■ WHAT YOU SHOULD DO ■
Repeat exactly the lines below that lie between the line with "Record Drawing := mkDrawing" and the line with "(positionMillis : float).", counting both of those lines as part of the answer.

■ ENTRIES SUPPLIED ■
(** The check on a free port: one [bind] and no probe. *)
Lemma check_application_running_free (c : Controller) (port : Z) :
  known_port c = Some port ->
  port <> 0 ->
  0 <= port <= 65535 ->
  port_taken (env c) (n_bind c) = false ->
  _check_application_running c = (Ok false, after_bind port c).
Proof.
  intros Hport Hnz Hrange Hfree.
  unfold _check_application_running.
  unfold bind at 1, get_state. rewrite Hport.
  assert (negb (port =? 0) = true) as ->.
  { apply negb_true_iff, Z.eqb_neq. exact Hnz. }
  unfold bind at 1, _check_port_in_use.
  assert ((0 <=? port) && (port <=? 65535) = true) as ->.
  { apply andb_true_iff. split; apply Z.leb_le; lia. }
  rewrite Hfree. reflexivity.
Qed.




(** [_launch_process] once its check has said no, from no child. *)
Lemma launch_process_from_none (c c1 : Controller) :
  _check_application_running c = (Ok false, c1) ->
  process c1 = None ->
  _launch_process c
  = (Ok (launch_succeeds (env c1) (n_poll c1)),
     mkController (app_path c1) (known_port c1) (max_connection_attempts c1)
       (connection_timeout c1) (launched_process (env c1)) (web_url c1) (env c1)
       (n_bind c1) (n_get c1)
       (if path_exists (env c1)
        then match popen (env c1) with inr _ => S (n_poll c1) | inl _ => n_poll c1 end
        else n_poll c1)
       (now c1) (done c1 ++ launch_effects c1)).
Proof.
  intros E Hproc. unfold _launch_process. unfold bind at 1. rewrite E.
  unfold bind at 1, get_state. rewrite Hproc.
  unfold bind at 1. unfold ret at 1.
  unfold launch_succeeds, launch_effects, launched_process.
  destruct (path_exists (env c1)); cbn [negb andb].
  - unfold try_except, bind, spawn.
    destruct (popen (env c1)) as [e|pid]; unfold process_poll; cproj.
    + unfold ret. rewrite Hproc. reflexivity.
    + destruct (poll (env c1) (n_poll c1)); unfold ret;
        rewrite <- app_assoc; reflexivity.
  - unfold ret. rewrite app_nil_r, <- Hproc. destruct c1; reflexivity.
Qed.

(** X18: when the launch does not give a live child (the application
    path does not exist, [Popen] raises, or the child has exited by the
    first [poll()]), [start_and_get_url] returns [None] at once: after
    the two port checks it neither waits nor probes, and a child that
    exited stays in [self.process]. *)
Theorem start_and_get_url_launch_fails (c : Controller) (port initial_wait : Z) :
  known_port c = Some port ->
  port <> 0 ->
  0 <= port <= 65535 ->
  process c = None ->
  port_taken (env c) (n_bind c) = false ->
  port_taken (env c) (S (n_bind c)) = false ->
  launch_succeeds (env c) (n_poll c) = false ->
  exists c',
    start_and_get_url initial_wait c = (Ok None, c')
    /\ process c' = launched_process (env c)
    /\ now c' = now c
    /\ n_get c' = n_get c
    /\ done c' = (done c ++ [Bind port; Bind port] ++ launch_effects c)%list.
Proof.
  intros Hport Hnz Hrange Hproc Hfree1 Hfree2 Hfail.
  unfold start_and_get_url. unfold bind at 1.
  rewrite (check_application_running_free c port Hport Hnz Hrange Hfree1).
  unfold bind at 1.
  rewrite (launch_process_from_none (after_bind port c)
             (after_bind port (after_bind port c))).
  - unfold after_bind. cproj. rewrite Hfail. cbn [negb]. unfold ret.
    eexists. split; [reflexivity|]. cproj.
    repeat split. unfold launch_effects. cproj. rewrite <- !app_assoc. reflexivity.
  - apply check_application_running_free; assumption.
  - exact Hproc.
Qed.

Lemma start_and_get_url_launch_fails_witness :
  exists c',
    start_and_get_url 10 (new_controller "C:/GRL/app.exe" (Some 5000) 3 30 crashing_env)
    = (Ok None, c')
    /\ process c' = launched_process crashing_env
    /\ now c' = 0
    /\ n_get c' = 0%nat
    /\ done c' = ([] ++ [Bind 5000; Bind 5000]
                  ++ launch_effects
                       (new_controller "C:/GRL/app.exe" (Some 5000) 3 30 crashing_env))%list.
Proof.
  apply (start_and_get_url_launch_fails
           (new_controller "C:/GRL/app.exe" (Some 5000) 3 30 crashing_env) 5000 10).
  all: try reflexivity; try (cbn; lia).
Defined.



(** ** Stopping the child *)

Ltac tproj :=
  unfold process_poll, launcher_sleep in *;
  cbn [fst snd signal_outcome ctl sig_env sent app_path known_port max_connection_attempts
       connection_timeout process web_url env n_bind n_get n_poll now done] in *.

(** One [poll()] during the teardown. *)
Lemma on_ctl_process_poll (t : Teardown) :
  on_ctl process_poll t
  = (Ok (poll (env (ctl t)) (n_poll (ctl t))),
     mkTeardown (snd (process_poll (ctl t))) (sig_env t) (sent t)).
Proof. reflexivity. Qed.

(** One sleep during the teardown. *)
Lemma on_ctl_sleep (ms : Z) (t : Teardown) :
  on_ctl (launcher_sleep ms) t
  = (Ok tt, mkTeardown (snd (launcher_sleep ms (ctl t))) (sig_env t) (sent t)).
Proof. reflexivity. Qed.
(** * ResumeEnhancer backend (src/Backend/main.py): a shallow embedding

    Text is modelled as Rocq [string] (byte strings, read as ASCII code
    points); Python's [str] methods and the regular expressions of the
    source are written out over ASCII.  spaCy's [nlp] pipeline, the PDF and
    DOCX parsers and the iteration order of Python sets are parameters of an
    environment record: the source delegates them to external libraries. *)

From Stdlib Require Import List String Ascii Bool Arith NArith ZArith Lia.
From Stdlib Require Import Sorting.Permutation Sorting.Sorted.
From Stdlib Require Import Reals Lra RelationClasses.
Import ListNotations.
Open Scope string_scope.

(* ------------------------------------------------------------------ *)
(** ** Characters *)

Definition code (c : ascii) : N := N_of_ascii c.

(** Python's [str.isspace] on ASCII code points (the class [\s]). *)
Definition is_space (c : ascii) : bool :=
  let n := code c in ((9 <=? n) && (n <=? 13))%N || ((28 <=? n) && (n <=? 32))%N.

Definition is_alpha_char (c : ascii) : bool :=
  let n := code c in ((65 <=? n) && (n <=? 90))%N || ((97 <=? n) && (n <=? 122))%N.

Definition is_digit (c : ascii) : bool :=
  let n := code c in ((48 <=? n) && (n <=? 57))%N.
(** ** The guard of the division *)

(** C8: on every edge of every triangle, whenever the guard of the
    interpolation branch holds the two ends of the edge have different
    z-coordinates, the branch taken is the interpolation one, and the
    divisor [z2 - z1] of binary64 numbers is neither a zero nor NaN: the
    division is never one by zero. *)
Theorem interpolation_guard_excludes_equal_heights
    (triangle : Triangle) (z : float) (i : nat) :
  (i < 3)%nat ->
  let p1 := reshape33 triangle i in
  let p2 := reshape33 triangle ((i + 1) mod 3)%nat in
  crosses (vz p1) (vz p2) z = true ->
  (vz p1 == vz p2)%f64 = false /\ vz p1 <> vz p2 /\
  edge_step (reshape33 triangle) z [] i = [xy (interpolate p1 p2 z)] /\
  (F64.valid (vz p1) = true -> F64.valid (vz p2) = true ->
   F64.nonzero (vz p2 - vz p1)%f64 = true).
Proof.
  intros _ p1 p2 Hc.
  pose proof (F64Facts.crosses_lt _ _ _ Hc) as Hlt.
  assert (Hne : (vz p1 == vz p2)%f64 = false).
  { destruct Hlt as [H|H].
    - now apply F64Facts.ltb_not_eqb.
    - rewrite F64Facts.eqb_sym. now apply F64Facts.ltb_not_eqb. }
  split; [exact Hne|]. split; [|split].
  - intros Heq. fold p1 p2 in Heq. rewrite Heq in Hne.
    rewrite F64Facts.eqb_refl in Hne; [discriminate|].
    destruct Hlt as [H|H];
      [eapply F64Facts.ltb_nan_r | eapply F64Facts.ltb_nan_l]; exact H.
  - rewrite edge_step_app. cbn [app]. now apply crosses_edge_points.
  - intros V1 V2. destruct Hlt as [H|H]; apply F64Facts.ltb_compare in H.
    + apply F64Facts.compare_antisym in H.
      eapply F64Facts.sub_nonzero; eauto. discriminate.
    + eapply F64Facts.sub_nonzero; eauto. discriminate.
Qed.
Definition set_tick (s : Squad) (t : Z) : Squad :=
  {| unitIds := unitIds s; liveness := liveness s;
     lastLivenessUpdateTick := t;
     centerOfMass := centerOfMass s;
     maxDistanceToCenterOfMass := maxDistanceToCenterOfMass s;
     mission := mission s; killable := killable s |}.

Definition set_cohesion (s : Squad) (c : option Point2D) (d : option R) : Squad :=
  {| unitIds := unitIds s; liveness := liveness s;
     lastLivenessUpdateTick := lastLivenessUpdateTick s;
     centerOfMass := c;
     maxDistanceToCenterOfMass := d;
     mission := mission s; killable := killable s |}.

Definition set_mission (s : Squad) (m : option Mission) : Squad :=
  {| unitIds := unitIds s; liveness := liveness s;
     lastLivenessUpdateTick := lastLivenessUpdateTick s;
     centerOfMass := centerOfMass s;
     maxDistanceToCenterOfMass := maxDistanceToCenterOfMass s;
     mission := m; killable := killable s |}.

Definition removeUnit (s : Squad) (unitIdToRemove : Z) : Squad :=
  set_unitIds s (filter (fun unitId => negb (unitId =? unitIdToRemove)%Z) (unitIds s)).

Definition addUnit (s : Squad) (unitIdToAdd : Z) : Squad :=
  set_unitIds s (unitIds s ++ [unitIdToAdd]).

Definition setMission (s : Squad) (m : option Mission) : Squad :=
  set_mission s m.

Definition updateLiveness (gameApi : GameApi) (s : Squad) : Squad :=
  let s := set_unitIds s (filter (fun unitId => isSome (getUnitData gameApi unitId))
                                 (unitIds s)) in
  let s := set_tick s (getCurrentTick gameApi) in
  if killable s && (length (unitIds s) =? 0)%nat then
    match liveness s with
    | SquadActive => set_liveness s SquadDead
    | SquadDead => s
    end
  else s.
(** * The video annotation overlay of the cricket tracker

    A shallow embedding of [components/VideoAnnotationLayer.tsx] (the overlay
    component, its gesture handlers and its time filter; the source file
    [unnamed/part_009]), of the earlier version
    [.history/components/VideoAnnotationLayer_20250509113500.tsx] (the variant
    with drag-to-move and zoom) and of the handlers of the [Analysis] screen
    that own the annotation list (the source file [unnamed/part_001]),
    followed by the properties of the overlay's specification.  The same
    screen's loop slider, loop handlers, pan-to-zoom and notes, and the
    overlay's [renderAnnotation], are embedded after them, with the
    properties the code itself shows.

    JavaScript numbers are IEEE 754 binary64 values: they are modelled by
    Rocq's primitive floats, so [a - b], [Math.abs], [Math.sqrt] and [<] are
    the operations the program runs.  JavaScript strings are sequences of
    UTF-16 code units.  React state is threaded explicitly: a handler is a
    function from the props and the component's state to the new state and
    the callbacks it fires; every handler runs to completion and the
    component is rendered again before the next event, so a handler reads
    what the previous one wrote (an [await] inside a handler is not a
    scheduling point of the model). *)

From Stdlib Require Import List Bool NArith ZArith String Ascii Lia.
From Stdlib Require Import DecimalN.
From Stdlib Require Import Floats.
Import ListNotations.

(** ** JavaScript strings *)

Module JSString.

(** A string is its sequence of UTF-16 code units. *)
Definition t := list N.

(** The code units [String.prototype.trim] strips: ECMAScript's WhiteSpace
    and LineTerminator productions (all of them in the basic plane). *)
Definition isWhiteSpace (c : N) : bool :=
  ((9 <=? c) && (c <=? 13) || (c =? 32) || (c =? 160) || (c =? 5760)
   || (8192 <=? c) && (c <=? 8202) || (c =? 8232) || (c =? 8233)
   || (c =? 8239) || (c =? 8287) || (c =? 12288) || (c =? 65279))%N.

Fixpoint trimStart (s : t) : t :=
  match s with
  | [] => []
  | c :: r => if isWhiteSpace c then trimStart r else s
  end.

Definition trimEnd (s : t) : t := rev (trimStart (rev s)).

Definition trim (s : t) : t := trimEnd (trimStart s).

(** ToBoolean on a string: the empty string is the only falsy one. *)
Definition truthy (s : t) : bool :=
  match s with [] => false | _ :: _ => true end.

(** Strict equality [===] of two strings. *)
Fixpoint eqb (s1 s2 : t) : bool :=
  match s1, s2 with
  | [], [] => true
  | c1 :: r1, c2 :: r2 => (c1 =? c2)%N && eqb r1 r2
  | _, _ => false
  end.

(** A literal of the source, written with Rocq's string notation. *)
Definition lit (s : string) : t := map N_of_ascii (list_ascii_of_string s).

Definition digit (c : N) (r : t) : t := (48 + c)%N :: r.

Fixpoint of_uint (d : Decimal.uint) : t :=
  match d with
  | Decimal.Nil => []
  | Decimal.D0 r => digit 0 (of_uint r)
  | Decimal.D1 r => digit 1 (of_uint r)
  | Decimal.D2 r => digit 2 (of_uint r)
  | Decimal.D3 r => digit 3 (of_uint r)
  | Decimal.D4 r => digit 4 (of_uint r)
  | Decimal.D5 r => digit 5 (of_uint r)
  | Decimal.D6 r => digit 6 (of_uint r)
  | Decimal.D7 r => digit 7 (of_uint r)
  | Decimal.D8 r => digit 8 (of_uint r)
  | Decimal.D9 r => digit 9 (of_uint r)
  end.

(** [Number.prototype.toString] on a non-negative integer time value:
    its decimal numeral ([Date.now()] stays far below 10^21, where the
    exponent form would start). *)
Definition ofTimeValue (n : N) : t := of_uint (N.to_uint n).

End JSString.

(** ** The data model *)

Local Open Scope float_scope.

(** [{ x: number; y: number }] *)
Record Point := mkPoint { x : float; y : float }.

(** ['line' | 'circle' | 'text'] *)
Module AnnotationType.
Inductive t := line | circle | text.

Definition eqb (a b : t) : bool :=
  match a, b with
  | line, line | circle, circle | text, text => true
  | _, _ => false
  end.
End AnnotationType.

(** [interface Annotation] (named [VideoAnnotation] in the screen). *)
Record Annotation := mkAnnotation {
  id : JSString.t;
  type : AnnotationType.t;
  points : list Point;
  timestamp : float;
  text : option JSString.t
}.

(** The in-progress drawing [{ type: 'line' | 'circle'; points }]. *)
Record Drawing := mkDrawing {
  drawingType : AnnotationType.t;
  drawingPoints : list Point
}.

(** What the expo-av player answers to [getStatusAsync()]. *)
Inductive AVPlaybackStatus :=
| NotLoaded
| Loaded (positionMillis : float).
(** * moviedb-promise: the quota-aware request scheduler of [src/moviedb.ts]

    A shallow embedding of the class [MovieDb]: the endpoint resolver
    ([prepareEndpoint]), the dispatcher ([makeRequest]), the rejection
    handler passed to [.catch] and the queue drainer ([checkQueue]),
    followed by the properties of the specification that concern them.

    Modelling conventions.
    - A JavaScript number is a [number]: an integer or [NaN].  All numbers
      the scheduler handles are integers (results of [parseInt],
      [Date.now()], millisecond products) or [NaN]; the loss of precision
      of doubles beyond 2^53 is not modelled.
    - A JavaScript string is a [string] of 8-bit characters.
    - An object used as a dictionary is an association list in insertion
      order, as [Object.keys] enumerates it (keys are assumed not to be
      array indices, which JavaScript would enumerate first).
    - The class instance is the record [MovieDb]; methods run in the monad
      [M], which threads the instance and what it acts on (timers,
      transport), keeps the mutations made before an exception is thrown,
      and is bounded by fuel because [makeRequest] and [checkQueue] call
      each other.
    - [Date.now()] is the argument [now] of each synchronous run.
    - The transport is [axios] (line 1): an error it passes to the
      rejection handler has no property [header] ([from_axios]). *)

From Stdlib Require Import String Ascii List ZArith Bool Lia.
Import ListNotations.
Local Open Scope string_scope.
Local Open Scope Z_scope.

■ OUTPUT ■
Record Drawing := mkDrawing {
  drawingType : AnnotationType.t;
  drawingPoints : list Point
}.

(** What the expo-av player answers to [getStatusAsync()]. *)
Inductive AVPlaybackStatus :=
| NotLoaded
| Loaded (positionMillis : float).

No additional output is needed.